Aim of the task:
Set down exactly the entries below, beginning at their first line and ending at the line with "- The file system".

Material shown:
(** * Salt states managing the Jenkins configuration: [_states/jenkins_config.py]

    A shallow embedding of the module and the properties of its
    specification.

    Conventions of the embedding.
    - An lxml element is a value of [etree.Element]; the tree object held by
      the Python code is the root element, and an element handle (what
      [find], [SubElement] and [getroot] return) is the list of child indices
      leading to it from the root.  The code only ever appends children, so
      handles stay valid.  Tails, comments and processing instructions are
      not part of the model, and strings are taken to be acceptable to the
      XML library as tag names and text.
    - Python exceptions are values of [PyExn]; a computation over a state [S]
      is a function [S -> Res A * S] that keeps the state reached when it
      raises.
    - The file system is a finite map from paths to file contents; a path is
      the string [os.path.join] yields, and two spellings of one file (a
      [./] or [..] component, a doubled slash, a link) are not identified.
      The XML parser of the library is a field of the environment [Env], as
      are the
      two values the Salt loader provides ([jenkins.home] of the pillar and
      [__opts__['test']]).
    - [wraps] is read as [functools.wraps], which only copies metadata. *)

From Stdlib Require Import ZArith Ascii String DecimalString.
From stdpp Require Import base strings list gmap.
Fixpoint add_to_group (e : entry) (summary : list summary_row) : list summary_row :=
  match summary with
  | [] => [SummaryRow (e_code e) (e_name e) (e_lots e) 1]
  | g :: summary' =>
      match key_compare (e_code e, e_name e) (s_code g, s_name g) with
      | Eq => SummaryRow (s_code g) (s_name g) (s_sum g + e_lots e) (S (s_count g))
                :: summary'
      | Lt => SummaryRow (e_code e) (e_name e) (e_lots e) 1 :: summary
      | Gt => g :: add_to_group e summary'
      end
  end.

(** [all_df.groupby([code, name]).agg(sum, count).reset_index()]: one row
    for each key, in the order of the keys. *)
Definition groupby_sum_count (all_tracker : list entry) : list summary_row :=
  foldl (λ summary e, add_to_group e summary) [] all_tracker.

(** A row of [buy_stocks] and [sell_stocks]: the summary row, the sector
    and the note that the code is on both sides. *)
Record leader : Type := Leader {
  l_code : string;
  l_name : string;
  l_sum : Z;
  l_count : nat;
  l_sector : string;
  l_on_both_sides : bool
}.

Inductive status : Type := OnBuy | OnSell | Neutral.

(** A row of [both_stocks_df]. *)
Record detail : Type := Detail {
  d_code : string;
  d_name : string;
  d_sector : string;
  d_buy_count : nat;
  d_buy_dates : string;
  d_buy_sum : Z;
  d_sell_count : nat;
  d_sell_dates : string;
  d_sell_sum : Z;
  d_net : Z;
  d_date_status : list (status * string)
}.

(** Lines 1823-1836: the dates of a tracker's items, by code, in the order
    of the items. *)
Definition dates_by_stock (tracker : list entry) : gmap string (list string) :=
  foldl (λ m item,
           <[e_code item := default [] (m !! e_code item) ++ [e_date item]]> m)
        ∅ tracker.

Definition Zsum (xs : list Z) : Z := foldr Z.add 0%Z xs.

Definition annotate (stock_sector_map : gmap string string)
    (both_stocks_set : gset string) (g : summary_row) : leader :=
  Leader (s_code g) (s_name g) (s_sum g) (s_count g)
         (get_stock_sector (s_code g) stock_sector_map)
         (bool_decide (s_code g ∈ both_stocks_set)).

(** Lines 1921-1961, the body of the loop for one code. *)
Definition describe (all_tracker : list entry)
    (buy_dates_by_stock sell_dates_by_stock : gmap string (list string))
    (stock_sector_map : gmap string string) (all_available_dates : list string)
    (stock_code : string) : detail :=
  let stock_all_data := filter (λ e, e_code e = stock_code) all_tracker in
  let buy_dates := default [] (buy_dates_by_stock !! stock_code) in
  let sell_dates := default [] (sell_dates_by_stock !! stock_code) in
  Detail stock_code
         (from_option e_name EmptyString (stock_all_data !! 0%nat))
         (get_stock_sector stock_code stock_sector_map)
         (length buy_dates)
         (String.concat ", " (format_date_short <$> sorted buy_dates))
         (Zsum (e_lots <$> filter (λ e, (0 < e_lots e)%Z) stock_all_data))
         (length sell_dates)
         (String.concat ", " (format_date_short <$> sorted sell_dates))
         (Zsum (e_lots <$> filter (λ e, (e_lots e < 0)%Z) stock_all_data))
         (Zsum (e_lots <$> stock_all_data))
         ((λ date,
             (if bool_decide (date ∈ buy_dates) then OnBuy
              else if bool_decide (date ∈ sell_dates) then OnSell
              else Neutral,
              format_date_short date))
            <$> take 5 all_available_dates).

(** What a call gives: the tuple it returns, or the [TypeError] of the
    comparison of [None] with 0. *)
Inductive outcome (A : Type) : Type :=
  | Raises_TypeError
  | Returns (a : A).
Arguments Raises_TypeError {A}.
Arguments Returns {A} a.

Record aggregate : Type := Aggregate {
  buy_stocks : option (list leader);
  sell_stocks : option (list leader);
  both_stocks_set : gset string;
  both_stocks_df : option (list detail)
}.

Definition aggregate_analysis (buy_top20_tracker sell_top20_tracker : list entry)
    (stock_sector_map : gmap string string)
    (aggregate_threshold : option Z) (show_top_n : option Z) : outcome aggregate :=
  if bool_decide (buy_top20_tracker = []) || bool_decide (sell_top20_tracker = [])
  then Returns (Aggregate None None ∅ None)
  else
    let all_tracker := buy_top20_tracker ++ sell_top20_tracker in
    let summary := groupby_sum_count all_tracker in
    let buy_summary := filter (λ g, (0 < s_sum g)%Z) summary in
    let sell_summary := filter (λ g, (s_sum g < 0)%Z) summary in
    let buy_dates_by_stock := dates_by_stock buy_top20_tracker in
    let sell_dates_by_stock := dates_by_stock sell_top20_tracker in
    let both := dom buy_dates_by_stock ∩ dom sell_dates_by_stock in
    let both_df :=
      if (0 <? size both)%nat then
        let all_available_dates :=
          sorted_reverse (elements (list_to_set (C := gset string)
                                      (e_date <$> all_tracker))) in
        Some (Frame.sort_values d_net false
                (describe all_tracker buy_dates_by_stock sell_dates_by_stock
                   stock_sector_map all_available_dates <$> elements both))
      else None in
    match show_top_n, aggregate_threshold with
    | Some n, _ =>
        Returns (Aggregate
          (Some (annotate stock_sector_map both
                   <$> Frame.head n (Frame.sort_values s_sum false buy_summary)))
          (Some (annotate stock_sector_map both
                   <$> Frame.head n (Frame.sort_values s_sum true sell_summary)))
          both both_df)
    | None, Some threshold =>
        Returns (Aggregate
          (Some (annotate stock_sector_map both
                   <$> Frame.sort_values s_sum false
                         (filter (λ g, (threshold ≤ s_sum g)%Z) buy_summary)))
          (Some (annotate stock_sector_map both
                   <$> Frame.sort_values s_sum true
                         (filter (λ g, (s_sum g ≤ - threshold)%Z) sell_summary)))
          both both_df)
    | None, None => Raises_TypeError
    end.

(** ** The older script, [上市上櫃全流程.py] *)

Module Legacy.

(** There the trackers are dicts from a code to the dates on which it was
    in a day's first twenty: lists of pairs, in the order of insertion. *)
Record count_row : Type := CountRow {
  c_code : string;
  c_sector : string;
  c_count : nat
}.

Record both_row : Type := BothRow {
  b_code : string;
  b_sector : string;
  b_buy_count : nat;
  b_sell_count : nat
}.

Record aggregate : Type := Aggregate {
  buy_stocks : list count_row;
  sell_stocks : list count_row;
  both_stocks_set : gset string;
  both_stocks_df : list both_row
}.

Section Aggregate.

(** The sector written for a code the map does not hold (未知). *)
Variable unknown : string.
Lemma add_column_sqlite_ok (drv : Driver) (table coldef : str) (s : State) :
  In (column_name coldef) NEW_COLUMNS ->
  step_ok s (snd (_add_column_sqlite drv table coldef s)).
Proof.
  intros Hin. unfold _add_column_sqlite, and_then.
  pose proof (exec_ok drv (AddColumn table coldef) s) as H.
  destruct (exec_driver_sql _ _ s) as [[e | rows] s1]; cbn [snd] in *.
  - apply H. now intros t c [= -> ->].
  - eapply step_ok_trans; [apply H; now intros t c [= -> ->] | apply step_ok_info].
Qed.

Lemma migrate_leads_ok (drv : Driver) (s : State) : step_ok s (snd (migrate_leads drv s)).
Proof.
  unfold migrate_leads, and_then at 1, _table_columns.
  pose proof (exec_ok drv (TableInfo s!"leads") s ltac:(discriminate)) as H0.
  destruct (exec_driver_sql drv (TableInfo s!"leads") s) as [[e | cols] s1]; cbn [snd] in *;
    [exact H0 |].
  destruct cols as [|c cols]; [eapply step_ok_trans; [exact H0 | apply step_ok_info] |].
  unfold and_then at 1.
  assert (step_ok s1 (snd ((if has s!"external_task_id" (c :: cols)
                            then fun s => (inr tt, s)
                            else _add_column_sqlite drv s!"leads"
                                   s!"external_task_id VARCHAR(64)") s1))) as H1.
  { destruct (has _ _); [apply step_ok_refl |].
    apply add_column_sqlite_ok. left. reflexivity. }
  destruct ((if has s!"external_task_id" (c :: cols) then _ else _) s1) as [[e | []] s2];
    cbn [snd] in *; [eapply step_ok_trans; eauto |].
  unfold and_then at 1.
  assert (step_ok s2 (snd ((if has s!"external_subtask_ids" (c :: cols)
                            then fun s => (inr tt, s)
                            else _add_column_sqlite drv s!"leads"
                                   s!"external_subtask_ids TEXT") s2))) as H2.
  { destruct (has _ _); [apply step_ok_refl |].
    apply add_column_sqlite_ok. right. left. reflexivity. }
  destruct ((if has s!"external_subtask_ids" (c :: cols) then _ else _) s2) as [[e | []] s3];
    cbn [snd] in *.
  - eapply step_ok_trans; [exact H0 |]. eapply step_ok_trans; eauto.
  - eapply step_ok_trans; [exact H0 |]. eapply step_ok_trans; [exact H1 |].
    eapply step_ok_trans; [exact H2 | apply step_ok_info].
Qed.

Lemma run_ok (drv : Driver) (s : State) :
  fst (run_startup_migrations drv s) = inr tt
  /\ step_ok s (snd (run_startup_migrations drv s)).
Proof.
  unfold run_startup_migrations.
  destruct (negb (PyStr.eqb (backend s) s!"sqlite")).
  - split; [reflexivity |]. apply step_ok_info.
  - pose proof (migrate_leads_ok drv s) as H.
    destruct (migrate_leads drv s) as [[e | []] s1]; cbn [fst snd] in *.
    + split; [reflexivity |]. eapply step_ok_trans; [exact H | apply step_ok_info].
    + split; [reflexivity | exact H].
Qed.

(** X22.  The startup migrations never raise, whatever the driver does, and
    are never destructive: the backend is the same, every table keeps
    its name and its columns in their order, and the only columns that
    can appear are the two of the ClickUp identifiers, at the end of a
    table; the log only grows. *)
Theorem migrations_never_raise_nor_destroy (drv : Driver) (s : State) :
  let run := run_startup_migrations drv s in
  fst run = inr tt
  /\ backend (snd run) = backend s
  /\ Forall2 (grown NEW_COLUMNS) (tables s) (tables (snd run))
  /\ exists evs, events (snd run) = events s ++ evs.
Proof. apply run_ok. Qed.

End MigrationProps.

Section MigrationRuns.
Import ClickUpClient LeadService Samples Shape Scenarios.
Open Scope N_scope.
Import Migrations.

Lemma has_app (n : str) (a b : list str) : has n (a ++ b) = has n a || has n b.
Proof. apply existsb_app. Qed.

Lemma has_In (n : str) (cols : list str) : has n cols = true <-> In n cols.
Proof.
  unfold has. rewrite existsb_exists. split.
  - intros (c & Hin & Hc). apply str_eqb_eq in Hc. now subst.
  - intros Hin. exists n. split; [exact Hin | apply str_eqb_refl].
Qed.

(** One conditional [ALTER TABLE] of the migration, for the column [n]
    of definition [coldef], in a state whose table has the columns
    [now]; [cols] are the columns read at the start. *)
Lemma add_if_missing (drv : Driver) (n coldef : str) (cols : list str) (s : State) :
  column_name coldef = n ->
  match (if has n cols then fun s => (inr tt, s)
         else _add_column_sqlite drv s!"leads" coldef) s with
  | (inl e, s') => tables s' = tables s /\ backend s' = backend s
  | (inr _, s') =>
      backend s' = backend s
      /\ columns_of (tables s') s!"leads"
         = columns_of (tables s) s!"leads" ++ (if has n cols then [] else [n])
      /\ ((forall t, In t (statements s') -> exists x, t = TableInfo x) ->
          has n cols = true /\ s' = s)
  end.
Proof.
  intros Hn. destruct (has n cols) eqn:Hh.
  - split; [reflexivity |]. split; [now rewrite app_nil_r | now split].
  - unfold _add_column_sqlite, and_then, exec_driver_sql. rewrite Hn.
    destruct (drv _ _); [now split |].
    destruct (add_column (tables s) s!"leads" n) as [tbls|] eqn:E; [| now split].
    cbn [backend tables info statements].
    split; [reflexivity |]. split; [now apply add_column_columns |].
    intros H. exfalso.
    destruct (H (AddColumn s!"leads" coldef)) as (x & Hx); [| discriminate].
    apply in_or_app. right. now left.
Qed.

Exercise output:
(** * Salt states managing the Jenkins configuration: [_states/jenkins_config.py]

    A shallow embedding of the module and the properties of its
    specification.

    Conventions of the embedding.
    - An lxml element is a value of [etree.Element]; the tree object held by
      the Python code is the root element, and an element handle (what
      [find], [SubElement] and [getroot] return) is the list of child indices
      leading to it from the root.  The code only ever appends children, so
      handles stay valid.  Tails, comments and processing instructions are
      not part of the model, and strings are taken to be acceptable to the
      XML library as tag names and text.
    - Python exceptions are values of [PyExn]; a computation over a state [S]
      is a function [S -> Res A * S] that keeps the state reached when it
      raises.
    - The file system is a finite map from paths to file contents; a path is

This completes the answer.